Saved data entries
▬▬▬

(** An answer that is truthy but has no array under [optimizationTips] is
    stored as the insight, and the insight box then throws a [TypeError] on
    its first render after the request settled. *)
Theorem panel_throws_without_tips (parse : string -> ParseResult)
  (s : AppState) (i : nat) (o : ServiceOutcome) (request : BatteryStats) :
  pending s !! i = Some request ->
  truthy (getBatteryInsights parse request o) = true ->
  has_tips_array (getBatteryInsights parse request o) = false ->
  let s' := step parse (FetchSettled i o) s in
  insight s' = getBatteryInsights parse request o /\
  renderInsightPanel s' = PanelTypeError.
Proof.
  intros Hp Ht Ha. simpl. rewrite Hp.
  unfold fetchInsights_resume. rewrite Ht.
  unfold renderInsightPanel. simpl. rewrite Ht.
  split; [reflexivity|].
  unfold has_tips_array in Ha.
  destruct (insight_field _ _) as [[]|]; try reflexivity. discriminate Ha.
Qed.

(** The first request is answered by the text of the empty object. *)
Lemma panel_throws_without_tips_witness :
  let o := Responded (Some "{}"%string) in
  pending (mount true) !! 0%nat = Some initialStats /\
  truthy (getBatteryInsights JSON.parse initialStats o) = true /\
  has_tips_array (getBatteryInsights JSON.parse initialStats o) = false /\
  renderInsightPanel (step JSON.parse (FetchSettled 0 o) (mount true))
  = PanelTypeError.
Proof.
  cbv zeta.
  split; [reflexivity|]. split; [vm_compute; reflexivity|].
  split; [vm_compute; reflexivity|].
  apply (panel_throws_without_tips JSON.parse (mount true) 0
           (Responded (Some "{}"%string)) initialStats eq_refl).
  - vm_compute. reflexivity.
  - vm_compute. reflexivity.
Defined.

(** ** Subscriptions of the battery effect *)

Import Lifecycle.

Lemma removeEventListener_absent {A} `{EqDecision A} (l : A) (ls : list A) :
  l ∉ ls -> removeEventListener l ls = ls.
Proof.
  intros Hl. unfold removeEventListener.
  induction ls as [|x ls IH]; [reflexivity|].
  apply not_elem_of_cons in Hl as [Hx Hls].
  rewrite filter_cons_True by congruence. f_equal. apply IH, Hls.
Qed.

Lemma addEventListener_fresh {A} `{EqDecision A} (l : A) (ls : list A) :
  l ∉ ls -> addEventListener l ls = ls ++ [l].
Proof. intros Hl. unfold addEventListener. destruct (decide _); done. Qed.

Lemma elem_of_listeners_of (l : Listener) (inst : list nat) :
  l ∈ listeners_of inst -> exists k t, l = (t, Arrow k t) /\ k ∈ inst.
Proof.
  unfold listeners_of. rewrite list_elem_of_In, in_flat_map.
  intros (k & Hk & Hl). apply in_rev in Hk. apply list_elem_of_In in Hk.
  simpl in Hl. destruct Hl as [<- | [<- | [<- | [<- | []]]]]; eauto.
Qed.

Lemma listeners_of_cons (k : nat) (inst : list nat) :
  listeners_of (k :: inst) = listeners_of inst ++ arrows k.
Proof.
  unfold listeners_of. simpl. rewrite flat_map_app. reflexivity.
Qed.

Lemma calls_listeners_of (t : BatteryEventType) (inst : list nat) :
  length (filter (fun l : Listener => l.1 = t) (listeners_of inst))
  = length inst.
Proof.
  induction inst as [|k inst IH]; [reflexivity|].
  rewrite listeners_of_cons, filter_app, length_app, IH.
  assert (length (filter (fun l : Listener => l.1 = t) (arrows k)) = 1%nat)
    as -> by (destruct t; reflexivity).
  simpl. lia.
Qed.

Lemma mounted_inv : subs_inv mounted.
Proof.
  unfold subs_inv, mounted. simpl. split; [reflexivity|].
  split; [rewrite addEventListener_fresh by apply not_elem_of_nil; reflexivity|].
  split; [reflexivity|]. split; [|split].
  - intros k _ Hk. inversion Hk.
  - intros k Hk. apply list_elem_of_singleton in Hk. lia.
  - intros k Hk. inversion Hk.
Qed.

Lemma cleanup_keeps_listeners (k : nat) (st : Subscriptions) :
  listeners st = listeners_of (instances st) ->
  listeners (effectCleanup k st) = listeners st.
Proof.
  intros Hl. simpl. destruct (decide _); [|reflexivity].
  assert (forall t, (t, UpdateBatteryInfo k) ∉ listeners st) as Habsent.
  { intros t Hin. rewrite Hl in Hin.
    apply elem_of_listeners_of in Hin as (k' & t' & Heq & _).
    discriminate Heq. }
  rewrite (removeEventListener_absent (levelchange, _)) by apply Habsent.
  apply removeEventListener_absent, Habsent.
Qed.
(** A canonical number that is not above one. *)
Lemma le_one_inv m e :
  bounded 24 128 m e = true ->
  SFleb (S754_finite false m e) F32.one = true ->
  e <= -23 /\ Z.pos m <= 2 ^ (- e).
Proof.
  intros Hb Hle.
  destruct (bounded32_inv m e Hb) as (Hm & He & Hn).
  change F32.one with (S754_finite false 8388608 (-23)) in Hle.
  unfold SFleb, SFcompare in Hle.
  destruct (Z.compare_spec e (-23)) as [-> | Hlt | Hgt].
  - fold (Pos.compare m 8388608) in Hle.
    destruct (Pos.compare_spec m 8388608); try discriminate Hle;
      simpl; lia.
  - split; [lia |].
    assert (2 ^ 24 <= 2 ^ (- e)) by (apply Z.pow_le_mono_r; lia). lia.
  - discriminate Hle.
Qed.

(** A number that is not above one, times a normal number [B * 2 ^ es],
    does not round above that number. *)
Lemma SFmul_scale_le m e B es :
  e <= -23 -> Z.pos m <= 2 ^ (- e) ->
  2 ^ 23 <= Z.pos B < 2 ^ 24 -> -149 <= es <= 104 ->
  SFleb (SFmul 24 128 (S754_finite false m e) (S754_finite false B es))
        (S754_finite false B es) = true.
Proof.
  intros He Hm HB Hes. unfold SFmul.
  change (xorb false false) with false. rewrite Pos2Z.inj_mul.
  set (M := Z.pos m * Z.pos B). set (E := e + es).
  assert (HM0 : 0 < M) by (subst M; lia).
  assert (Hpe : 0 < 2 ^ (- e)) by (apply Z.pow_pos_nonneg; lia).
  assert (HMB : M <= Z.pos B * 2 ^ (- e)) by (subst M; nia).
  (* the product has its 24 digits, and not more than the scale allows *)
  assert (HD24 : 24 <= Zdigits2 M).
  { apply Zdigits2_ge; [lia | lia |]. subst M. nia. }
  assert (HDle : Zdigits2 M <= 24 - e).
  { apply Zdigits2_le; [lia | lia |].
    replace (24 - e) with (24 + - e) by lia.
    rewrite pow2_split by lia. nia. }
  assert (Hpre : E <= cexp32 M E) by (rewrite cexp32_eq; lia).
  destruct (binary_round_aux_spec false M E loc_Exact ltac:(lia) Hpre)
    as (m2 & Hb & Hm2 & -> & _).
  assert (He1 : cexp32 M E <= es) by (rewrite cexp32_eq; subst E; lia).
  set (e1 := cexp32 M E) in *.
  set (n0 := e1 - E) in *.
  assert (Hn0 : 0 <= n0) by (subst n0; lia).
  assert (Hpn : 0 < 2 ^ n0) by (apply Z.pow_pos_nonneg; lia).
  set (Bs := Z.pos B * 2 ^ (es - e1)).
  assert (HMs : M <= 2 ^ n0 * Bs).
  { subst Bs. replace (- e) with ((es - e1) + n0) in HMB by (subst n0 E; lia).
    rewrite pow2_split in HMB by lia. lia. }
  assert (Hm1 : M / 2 ^ n0 <= Bs)
    by (apply Z.div_le_upper_bound; [exact Hpn | exact HMs]).
  assert (Hm2le : m2 <= Bs).
  { destruct Hm2 as [-> | [-> [[_ [Hl | Hl]] | [_ Hup]]]];
      [exact Hm1 | discriminate Hl | discriminate Hl |].
    nia. }
  assert (Hps : 0 < 2 ^ (es - e1)) by (apply Z.pow_pos_nonneg; lia).
  unfold finish32, SFleb.
  destruct (Z.eqb_spec m2 0) as [-> | H0]; [reflexivity |].
  destruct (Z.eqb_spec m2 (2 ^ 24)) as [-> | H24].
  - assert (e1 < es).
    { destruct (Z.eq_dec e1 es) as [Heq | ?]; [| lia].
      subst Bs. rewrite Heq, Z.sub_diag, Z.pow_0_r in Hm2le. lia. }
    destruct (Z.leb_spec (e1 + 1) 104); [| lia].
    unfold SFcompare.
    destruct (Z.compare_spec (e1 + 1) es); [| reflexivity | lia].
    fold (Pos.compare (2 ^ 23) B).
    destruct (Pos.compare_spec (2 ^ 23) B); try reflexivity.
    change (Z.pos (2 ^ 23)) with (2 ^ 23) in *. lia.
  - destruct (Z.leb_spec e1 104); [| lia].
    unfold SFcompare.
    destruct (Z.compare_spec e1 es) as [Heq | ? | ?]; [| reflexivity | lia].
    fold (Pos.compare (Z.to_pos m2) B).
    destruct (Pos.compare_spec (Z.to_pos m2) B) as [? | ? | Hgt];
      try reflexivity.
    subst Bs. rewrite Heq, Z.sub_diag, Z.pow_0_r in Hm2le.
    apply Pos2Z.pos_lt_pos in Hgt. rewrite Z2Pos.id in Hgt by lia. lia.
Qed.

Lemma shl_align_cexp32 m e :
  exists mz ez,
    shl_align m e (fexp 24 128 (Z.pos (digits2_pos m) + e)) = (mz, ez)
    /\ ez <= cexp32 (Z.pos mz) ez.
Proof.
  unfold shl_align. rewrite fexp32_eq.
  change (Z.pos (digits2_pos m)) with (Zdigits2 (Z.pos m)).
  destruct (Z.max (Zdigits2 (Z.pos m) + e - 24) (-149) - e) as [|d|d] eqn:Hd.
  - exists m, e. split; [reflexivity |]. rewrite cexp32_eq. lia.
  - exists m, e. split; [reflexivity |]. rewrite cexp32_eq. lia.
  - eexists _, _. split; [reflexivity |].
    rewrite cexp32_eq, Pos_iter_xO, Zdigits2_mul_pow2 by lia. lia.
Qed.

(** The conversion from binary64 yields a number of the format. *)
Lemma of_double_valid d : valid_binary 24 128 (F32.of_double d) = true.
Proof.
  destruct d as [s | s | | s m e]; try reflexivity.
  unfold F32.of_double, binary_round. f32_consts.
  destruct (shl_align_cexp32 m e) as (mz & ez & -> & Hpre).
  destruct (binary_round_aux_spec s (Z.pos mz) ez loc_Exact ltac:(lia) Hpre)
    as (m2 & _ & _ & -> & Hv).
  exact Hv.
Qed.

Lemma SFabs_pos_finite x : pos_finite32 x = true -> SFabs x = x.
Proof. destruct x as [| | | [|] m e]; try discriminate; reflexivity. Qed.

(** The fraction and the angle of a displacement that is not longer
    than the widget is wide (or high): with [scale] 180 or 90, the
    fraction is in [-1,+1] and the angle in [-scale,+scale]. *)
Lemma within_reach dx i scale :
  0 < i < 2 ^ 31 -> scale = f180 \/ scale = f90 ->
  valid_binary 24 128 dx = true ->
  F32.leb (SFabs dx) (F32.of_int i) = true ->
  F32.leb (SFabs (F32.div dx (F32.of_int i))) F32.one = true
  /\ F32.leb (SFabs (F32.mul (F32.opp (F32.div dx (F32.of_int i))) scale))
             scale = true.
Proof.
  intros Hi Hs Hv Hle.
  destruct (of_int_normal i Hi) as (mi & ei & HW & Hbi & Hmi & Hei).
  rewrite HW in *.
  assert (Hscale : exists es, scale = S754_finite false 11796480 es
                              /\ -149 <= es <= 104).
  { destruct Hs as [-> | ->]; [exists (-16) | exists (-17)];
      (split; [reflexivity | lia]). }
  destruct Hscale as (es & -> & Hes).
  unfold F32.leb, F32.div, F32.mul, F32.opp in *. f32_consts.
  rewrite SFabs_mul, SFabs_opp, SFabs_div.
  change (SFabs (S754_finite false mi ei)) with (S754_finite false mi ei).
  change (SFabs (S754_finite false 11796480 es))
    with (S754_finite false 11796480 es).
  destruct dx as [s | s | | s m e];
    [| destruct s; discriminate Hle | discriminate Hle |].
  - split; reflexivity.
  - simpl SFabs in *. simpl in Hv.
    destruct (SFdiv_le_one m e mi ei Hv Hbi Hle) as [Hrv Hr1].
    destruct (SFdiv_finite_spec false m e false mi ei)
      as (m2 & _ & _ & Heq & _).
    rewrite Heq in *. change (xorb false false) with false in *.
    split; [exact Hr1 |].
    unfold finish32 in *.
    destruct (m2 =? 0); [reflexivity |].
    destruct (m2 =? 2 ^ 24);
      (destruct (_ <=? 104); [| discriminate Hr1]);
      destruct (le_one_inv _ _ Hrv Hr1) as [He1 Hm1];
      apply SFmul_scale_le; try assumption; lia.
Qed.

(** X16: while the displacement that [mouseMoveEvent] computes is not
    longer than the widget is wide and high, the fractions [xf] and [yf]
    are in [-1,+1], the current horizontal angle is in [-180,+180] and
    the current vertical angle in [-90,+90]. *)
Theorem move_within_reach q w :
  _inThreeSixtyMovement w = true ->
  0 < _width w < 2 ^ 31 -> 0 < _height w < 2 ^ 31 ->
  F32.leb (SFabs (move_dx q w)) (F32.of_int (_width w)) = true ->
  F32.leb (SFabs (move_dy q w)) (F32.of_int (_height w)) = true ->
  F32.leb (SFabs (move_xf q w)) F32.one = true
  /\ F32.leb (SFabs (move_yf q w)) F32.one = true
  /\ F32.leb
       (SFabs (_threeSixtyHorizontalAngleCurrent (fst (mouseMoveEvent q w))))
       f180 = true
  /\ F32.leb
       (SFabs (_threeSixtyVerticalAngleCurrent (fst (mouseMoveEvent q w))))
       f90 = true.
Proof.
  intros Hact Hw Hh Hdx Hdy.
  unfold mouseMoveEvent. rewrite Hact. simpl.
  unfold move_xf, move_yf in *.
  destruct (within_reach (move_dx q w) (_width w) f180 Hw (or_introl eq_refl)
              (of_double_valid _) Hdx) as [Hx1 Hx2].
  destruct (within_reach (move_dy q w) (_height w) f90 Hh (or_intror eq_refl)
              (of_double_valid _) Hdy) as [Hy1 Hy2].
  auto.
Qed.

Lemma move_within_reach_witness :
  F32.leb
    (SFabs (_threeSixtyHorizontalAngleCurrent
              (fst (mouseMoveEvent (pixel 1100 100)
                      (mousePressEvent (pixel 100 100)
                         (resizeGL 1000 1000 (Widget_new Mode_Left false)))))))
    f180 = true.
Proof.
  apply (move_within_reach (pixel 1100 100)
           (mousePressEvent (pixel 100 100)
              (resizeGL 1000 1000 (Widget_new Mode_Left false))));
    [reflexivity | simpl; lia | simpl; lia
     | vm_compute; reflexivity | vm_compute; reflexivity].
Defined.

(** ** Frames and gestures do not interfere *)

Lemma handle_gestureState e w1 w2 :
  gestureState w1 = gestureState w2 ->
  gestureState (fst (handle e w1)) = gestureState (fst (handle e w2)).
Proof.
  intros H.
  destruct e as [m | wd ht | g a fg | p | q | |]; simpl.
  - exact H.
  - unfold gestureState in *. simpl. congruence.
  - rewrite !(paintGL_keeps gestureState) by reflexivity. exact H.
  - unfold gestureState in *. simpl. congruence.
  - destruct w1, w2. unfold gestureState in H. cbn in H.
    injection H as Ha Hs Hhb Hvb Hhc Hvc Hw Hh. subst.
    unfold mouseMoveEvent. cbn [_inThreeSixtyMovement].
    match goal with |- context [if ?b then _ else _] => destruct b end;
      reflexivity.
  - unfold gestureState in *. simpl. congruence.
  - unfold gestureState in *. simpl. congruence.
Qed.

Lemma handle_keeps_gestureState e w :
  movesView e = false -> gestureState (fst (handle e w)) = gestureState w.
Proof.
  destruct e; try discriminate; intros _; simpl; [reflexivity |].
  apply (paintGL_keeps gestureState); reflexivity.
Qed.

Lemma run_cons e es w :
  fst (run (e :: es) w) = fst (run es (fst (handle e w))).
Proof.
  simpl. unfold seq. destruct (handle e w) as [w0 t0]. cbn [fst].
  destruct (run es w0). reflexivity.
Qed.

(** X17: repaints and changes of the mode between the events of a gesture
    do not change what the gesture does: the orientation after any
    events is the orientation after the same events without the
    [paintGL] and [setStereoMode] calls. *)
Theorem gestures_ignore_repaints es w :
  gestureState (fst (run es w))
  = gestureState (fst (run (List.filter movesView es) w)).
Proof.
  assert (H : forall w1 w2, gestureState w1 = gestureState w2 ->
            gestureState (fst (run es w1))
            = gestureState (fst (run (List.filter movesView es) w2))).
  { induction es as [|e es IH]; intros w1 w2 Hw; [exact Hw |].
    rewrite run_cons. simpl List.filter.
    destruct (movesView e) eqn:He.
    - rewrite run_cons. apply IH, handle_gestureState, Hw.
    - apply IH. rewrite handle_keeps_gestureState by exact He. exact Hw. }
  apply H. reflexivity.
Qed.

Lemma paintGL_frameState isGLES a360 fg w1 w2 :
  frameState w1 = frameState w2 ->
  frameState (fst (paintGL isGLES a360 fg w1))
  = frameState (fst (paintGL isGLES a360 fg w2)).
Proof.
  intros H. destruct w1, w2. unfold frameState in H. cbn in H.
  injection H as Hm Hs Ha Htw Hth Hwd Hht. subst.
  rewrite !paintGL_state_eq, !updateAlternating_eq, !fillViewTexture_eq.
  unfold adjustStereoMode, sizeDiffers.
  cbn [_stereoMode _alternatingLastView _viewTexWidth _viewTexHeight].
  destruct (negb (frameIsStereo fg));
    repeat (match goal with
            | |- context [if ?b then _ else _] =>
                lazymatch b with
                | context [if _ then _ else _] => fail
                | ?x && _ => destruct x
                | ?x || _ => destruct x
                | _ => destruct b
                end
            end;
            cbn [andb orb fst set_viewTexSize _stereoMode
                 _alternatingLastView _viewTexWidth _viewTexHeight]);
    reflexivity.
Qed.

Lemma handle_frameState e w1 w2 :
  frameState w1 = frameState w2 ->
  frameState (fst (handle e w1)) = frameState (fst (handle e w2)).
Proof.
  intros H.
  destruct e as [m | wd ht | g a fg | p | q | |]; simpl;
    try (unfold frameState in *; simpl; congruence).
  - apply paintGL_frameState, H.
  - unfold mouseMoveEvent.
    destruct (_inThreeSixtyMovement w1); destruct (_inThreeSixtyMovement w2);
      exact H.
Qed.

Lemma handle_keeps_frameState e w :
  isGesture e = true -> frameState (fst (handle e w)) = frameState w.
Proof.
  destruct e; try discriminate; intros _; simpl; try reflexivity.
  unfold mouseMoveEvent. destruct (_inThreeSixtyMovement w); reflexivity.
Qed.

(** X18: what the widget does on pointer events and on a change of
    media does not change what the frames do to the textures and to the
    parity: the mode, the parity, the stored texture sizes and the size
    of the drawable after any events are those after the same events
    without the pointer events and the [mediaChanged] calls, that is
    after the [paintGL], [setStereoMode] and [resizeGL] calls alone,
    every [paintGL] being given the same frame geometry as before. *)
Theorem frames_ignore_gestures es w :
  frameState (fst (run es w))
  = frameState (fst (run (withoutGestures es) w)).
Proof.
  assert (H : forall w1 w2, frameState w1 = frameState w2 ->
            frameState (fst (run es w1))
            = frameState (fst (run (withoutGestures es) w2))).
  { induction es as [|e es IH]; intros w1 w2 Hw; [exact Hw |].
    rewrite run_cons. unfold withoutGestures. simpl List.filter.
    fold (withoutGestures es).
    destruct (isGesture e) eqn:He; cbn [negb].
    - apply IH. rewrite handle_keeps_frameState by exact He. exact Hw.
    - rewrite run_cons. apply IH, handle_frameState, Hw. }
  apply H. reflexivity.
Qed.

▬▬▬

PROMPT — Write out every line from the entries where "negb" appears.

REPLY TO THE EXERCISE —
  destruct (negb (frameIsStereo fg));
    destruct (isGesture e) eqn:He; cbn [negb].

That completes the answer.